• Exercise input:
↓
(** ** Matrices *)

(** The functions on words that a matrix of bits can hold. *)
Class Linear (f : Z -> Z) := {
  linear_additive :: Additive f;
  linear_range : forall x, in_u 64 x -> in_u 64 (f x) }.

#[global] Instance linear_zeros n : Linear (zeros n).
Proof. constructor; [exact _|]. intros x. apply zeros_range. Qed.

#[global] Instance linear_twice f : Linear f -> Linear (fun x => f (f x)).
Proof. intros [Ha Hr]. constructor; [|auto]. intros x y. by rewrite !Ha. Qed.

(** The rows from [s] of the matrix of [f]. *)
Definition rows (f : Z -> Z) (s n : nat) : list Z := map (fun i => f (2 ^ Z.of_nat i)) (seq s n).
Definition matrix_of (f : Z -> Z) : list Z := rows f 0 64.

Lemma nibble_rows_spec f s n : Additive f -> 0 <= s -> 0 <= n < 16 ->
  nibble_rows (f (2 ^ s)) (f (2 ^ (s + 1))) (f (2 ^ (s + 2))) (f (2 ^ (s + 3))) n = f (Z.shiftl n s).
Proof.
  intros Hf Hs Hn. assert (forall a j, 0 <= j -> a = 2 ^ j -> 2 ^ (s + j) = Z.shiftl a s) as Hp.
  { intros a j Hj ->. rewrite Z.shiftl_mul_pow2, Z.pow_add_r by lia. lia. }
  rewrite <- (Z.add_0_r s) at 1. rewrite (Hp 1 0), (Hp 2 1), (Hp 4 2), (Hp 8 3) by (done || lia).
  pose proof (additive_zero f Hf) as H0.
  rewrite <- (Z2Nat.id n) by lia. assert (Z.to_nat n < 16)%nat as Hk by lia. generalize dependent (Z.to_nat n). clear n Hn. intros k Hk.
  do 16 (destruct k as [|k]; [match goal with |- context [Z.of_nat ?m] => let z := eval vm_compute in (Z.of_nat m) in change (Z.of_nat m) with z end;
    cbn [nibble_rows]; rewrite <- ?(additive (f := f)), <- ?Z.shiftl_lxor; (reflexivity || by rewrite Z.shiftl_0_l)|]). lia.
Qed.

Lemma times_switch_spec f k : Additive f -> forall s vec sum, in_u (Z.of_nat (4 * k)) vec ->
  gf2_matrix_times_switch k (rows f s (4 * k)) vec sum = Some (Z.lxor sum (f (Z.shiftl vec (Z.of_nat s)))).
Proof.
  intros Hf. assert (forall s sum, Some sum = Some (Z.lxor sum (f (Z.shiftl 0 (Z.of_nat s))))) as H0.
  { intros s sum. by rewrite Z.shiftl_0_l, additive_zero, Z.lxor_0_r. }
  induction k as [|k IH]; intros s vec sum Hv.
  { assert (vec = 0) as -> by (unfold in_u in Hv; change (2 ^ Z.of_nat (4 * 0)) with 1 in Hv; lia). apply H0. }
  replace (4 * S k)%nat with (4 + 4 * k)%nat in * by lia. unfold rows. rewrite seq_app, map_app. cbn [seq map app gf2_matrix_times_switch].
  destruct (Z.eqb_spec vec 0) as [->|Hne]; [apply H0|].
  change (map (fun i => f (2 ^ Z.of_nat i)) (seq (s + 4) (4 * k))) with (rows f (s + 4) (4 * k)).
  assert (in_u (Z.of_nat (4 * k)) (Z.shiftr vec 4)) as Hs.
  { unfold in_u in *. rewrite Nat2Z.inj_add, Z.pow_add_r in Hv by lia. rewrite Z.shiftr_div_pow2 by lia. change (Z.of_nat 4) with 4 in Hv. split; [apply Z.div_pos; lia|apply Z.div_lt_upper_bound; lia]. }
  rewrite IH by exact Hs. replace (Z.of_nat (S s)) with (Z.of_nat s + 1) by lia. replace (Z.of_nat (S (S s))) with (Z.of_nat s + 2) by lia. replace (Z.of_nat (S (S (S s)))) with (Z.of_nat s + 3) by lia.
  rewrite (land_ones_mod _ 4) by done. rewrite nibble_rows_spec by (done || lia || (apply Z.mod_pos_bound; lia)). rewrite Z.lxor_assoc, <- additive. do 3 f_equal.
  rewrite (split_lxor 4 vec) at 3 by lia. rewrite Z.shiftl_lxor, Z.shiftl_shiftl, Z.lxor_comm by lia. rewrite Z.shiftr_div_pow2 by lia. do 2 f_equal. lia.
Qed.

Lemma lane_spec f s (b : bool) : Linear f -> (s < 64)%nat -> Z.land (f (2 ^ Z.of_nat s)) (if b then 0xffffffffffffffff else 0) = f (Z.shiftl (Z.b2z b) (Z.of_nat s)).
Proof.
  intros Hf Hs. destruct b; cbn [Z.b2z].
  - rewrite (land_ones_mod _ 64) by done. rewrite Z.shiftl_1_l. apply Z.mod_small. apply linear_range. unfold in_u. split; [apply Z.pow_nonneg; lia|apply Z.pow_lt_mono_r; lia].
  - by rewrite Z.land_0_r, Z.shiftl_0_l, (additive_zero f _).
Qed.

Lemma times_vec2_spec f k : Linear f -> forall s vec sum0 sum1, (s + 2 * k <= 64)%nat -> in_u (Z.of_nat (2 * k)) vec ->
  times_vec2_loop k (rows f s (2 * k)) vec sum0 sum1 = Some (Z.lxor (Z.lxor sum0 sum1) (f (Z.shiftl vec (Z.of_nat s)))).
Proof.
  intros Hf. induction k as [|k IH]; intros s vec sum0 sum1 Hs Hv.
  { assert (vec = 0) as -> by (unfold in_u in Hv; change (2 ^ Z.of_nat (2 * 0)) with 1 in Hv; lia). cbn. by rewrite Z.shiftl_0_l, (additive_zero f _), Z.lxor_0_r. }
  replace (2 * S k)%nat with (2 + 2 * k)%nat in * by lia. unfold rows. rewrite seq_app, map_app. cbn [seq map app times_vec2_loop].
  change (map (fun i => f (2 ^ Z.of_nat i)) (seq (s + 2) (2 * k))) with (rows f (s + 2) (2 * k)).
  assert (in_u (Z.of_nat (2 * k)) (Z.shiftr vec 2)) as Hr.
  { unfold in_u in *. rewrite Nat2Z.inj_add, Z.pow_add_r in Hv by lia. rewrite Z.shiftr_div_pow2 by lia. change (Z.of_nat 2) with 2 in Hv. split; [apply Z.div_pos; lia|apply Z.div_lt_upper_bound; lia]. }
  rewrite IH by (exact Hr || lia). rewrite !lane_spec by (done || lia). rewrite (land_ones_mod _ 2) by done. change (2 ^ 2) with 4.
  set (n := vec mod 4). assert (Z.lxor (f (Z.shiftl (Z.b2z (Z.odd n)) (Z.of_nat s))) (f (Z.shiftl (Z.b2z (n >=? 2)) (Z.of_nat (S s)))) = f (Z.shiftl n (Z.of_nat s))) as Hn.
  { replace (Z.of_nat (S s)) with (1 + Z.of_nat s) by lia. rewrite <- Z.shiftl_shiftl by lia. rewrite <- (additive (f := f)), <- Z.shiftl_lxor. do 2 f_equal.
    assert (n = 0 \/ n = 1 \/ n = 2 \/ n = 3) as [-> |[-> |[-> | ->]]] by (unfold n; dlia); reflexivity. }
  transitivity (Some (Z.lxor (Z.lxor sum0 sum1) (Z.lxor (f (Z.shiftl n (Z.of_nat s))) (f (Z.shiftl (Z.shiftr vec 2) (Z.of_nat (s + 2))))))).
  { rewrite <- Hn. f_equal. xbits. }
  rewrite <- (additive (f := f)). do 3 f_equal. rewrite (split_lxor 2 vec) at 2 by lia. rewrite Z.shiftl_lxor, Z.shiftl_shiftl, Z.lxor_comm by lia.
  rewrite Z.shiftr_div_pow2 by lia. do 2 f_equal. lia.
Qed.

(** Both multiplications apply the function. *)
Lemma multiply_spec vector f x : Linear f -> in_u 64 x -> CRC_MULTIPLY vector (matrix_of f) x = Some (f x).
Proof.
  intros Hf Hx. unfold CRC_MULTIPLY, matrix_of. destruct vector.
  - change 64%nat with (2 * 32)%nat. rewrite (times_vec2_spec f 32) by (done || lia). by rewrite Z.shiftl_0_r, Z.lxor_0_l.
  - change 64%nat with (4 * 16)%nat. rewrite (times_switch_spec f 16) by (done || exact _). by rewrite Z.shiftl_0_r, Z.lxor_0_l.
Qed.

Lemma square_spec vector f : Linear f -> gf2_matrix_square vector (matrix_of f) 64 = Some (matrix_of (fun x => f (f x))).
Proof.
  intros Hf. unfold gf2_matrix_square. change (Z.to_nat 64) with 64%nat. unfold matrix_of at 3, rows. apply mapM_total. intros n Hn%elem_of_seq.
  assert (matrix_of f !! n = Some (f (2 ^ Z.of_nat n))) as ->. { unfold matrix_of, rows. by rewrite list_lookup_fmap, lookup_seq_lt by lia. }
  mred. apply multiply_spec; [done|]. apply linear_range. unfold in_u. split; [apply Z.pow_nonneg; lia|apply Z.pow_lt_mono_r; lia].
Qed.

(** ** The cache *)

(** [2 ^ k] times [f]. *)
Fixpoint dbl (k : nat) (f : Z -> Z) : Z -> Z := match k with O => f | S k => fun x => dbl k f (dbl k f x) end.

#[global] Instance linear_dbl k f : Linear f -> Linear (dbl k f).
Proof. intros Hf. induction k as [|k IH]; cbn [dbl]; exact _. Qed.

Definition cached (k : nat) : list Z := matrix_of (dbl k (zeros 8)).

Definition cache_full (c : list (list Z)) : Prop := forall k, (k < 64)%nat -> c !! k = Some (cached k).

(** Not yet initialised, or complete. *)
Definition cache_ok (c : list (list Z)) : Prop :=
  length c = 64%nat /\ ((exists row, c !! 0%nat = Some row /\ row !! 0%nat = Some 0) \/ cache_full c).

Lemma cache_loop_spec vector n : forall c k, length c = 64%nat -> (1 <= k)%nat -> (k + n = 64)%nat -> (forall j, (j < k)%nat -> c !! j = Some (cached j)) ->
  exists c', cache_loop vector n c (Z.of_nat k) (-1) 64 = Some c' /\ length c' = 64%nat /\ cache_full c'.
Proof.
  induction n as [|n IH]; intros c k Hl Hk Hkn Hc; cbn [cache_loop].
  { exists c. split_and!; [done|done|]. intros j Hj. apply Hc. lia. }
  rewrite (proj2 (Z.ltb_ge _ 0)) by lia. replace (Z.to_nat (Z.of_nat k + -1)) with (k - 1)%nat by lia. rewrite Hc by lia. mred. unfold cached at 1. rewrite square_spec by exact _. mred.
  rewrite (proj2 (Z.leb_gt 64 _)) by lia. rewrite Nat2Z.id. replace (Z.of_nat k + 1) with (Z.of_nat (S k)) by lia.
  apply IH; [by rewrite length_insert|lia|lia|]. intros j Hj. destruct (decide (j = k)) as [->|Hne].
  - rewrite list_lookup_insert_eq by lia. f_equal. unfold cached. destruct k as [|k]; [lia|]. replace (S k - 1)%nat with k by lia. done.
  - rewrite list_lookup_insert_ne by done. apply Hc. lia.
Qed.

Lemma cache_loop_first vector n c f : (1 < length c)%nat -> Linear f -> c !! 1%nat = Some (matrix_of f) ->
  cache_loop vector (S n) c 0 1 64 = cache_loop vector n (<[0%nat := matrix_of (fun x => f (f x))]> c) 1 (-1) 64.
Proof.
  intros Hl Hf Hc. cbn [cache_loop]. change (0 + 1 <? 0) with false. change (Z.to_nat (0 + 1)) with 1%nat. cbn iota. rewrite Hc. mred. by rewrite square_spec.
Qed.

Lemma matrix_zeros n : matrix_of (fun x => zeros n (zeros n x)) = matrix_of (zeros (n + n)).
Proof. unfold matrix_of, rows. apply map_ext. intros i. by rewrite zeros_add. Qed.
↑
• What is being asked: Wherever the string "vector" appears in the entries above, return the line it appears on.

• Result:
Lemma multiply_spec vector f x : Linear f -> in_u 64 x -> CRC_MULTIPLY vector (matrix_of f) x = Some (f x).
  intros Hf Hx. unfold CRC_MULTIPLY, matrix_of. destruct vector.
Lemma square_spec vector f : Linear f -> gf2_matrix_square vector (matrix_of f) 64 = Some (matrix_of (fun x => f (f x))).
Lemma cache_loop_spec vector n : forall c k, length c = 64%nat -> (1 <= k)%nat -> (k + n = 64)%nat -> (forall j, (j < k)%nat -> c !! j = Some (cached j)) ->
  exists c', cache_loop vector n c (Z.of_nat k) (-1) 64 = Some c' /\ length c' = 64%nat /\ cache_full c'.
Lemma cache_loop_first vector n c f : (1 < length c)%nat -> Linear f -> c !! 1%nat = Some (matrix_of f) ->
  cache_loop vector (S n) c 0 1 64 = cache_loop vector n (<[0%nat := matrix_of (fun x => f (f x))]> c) 1 (-1) 64.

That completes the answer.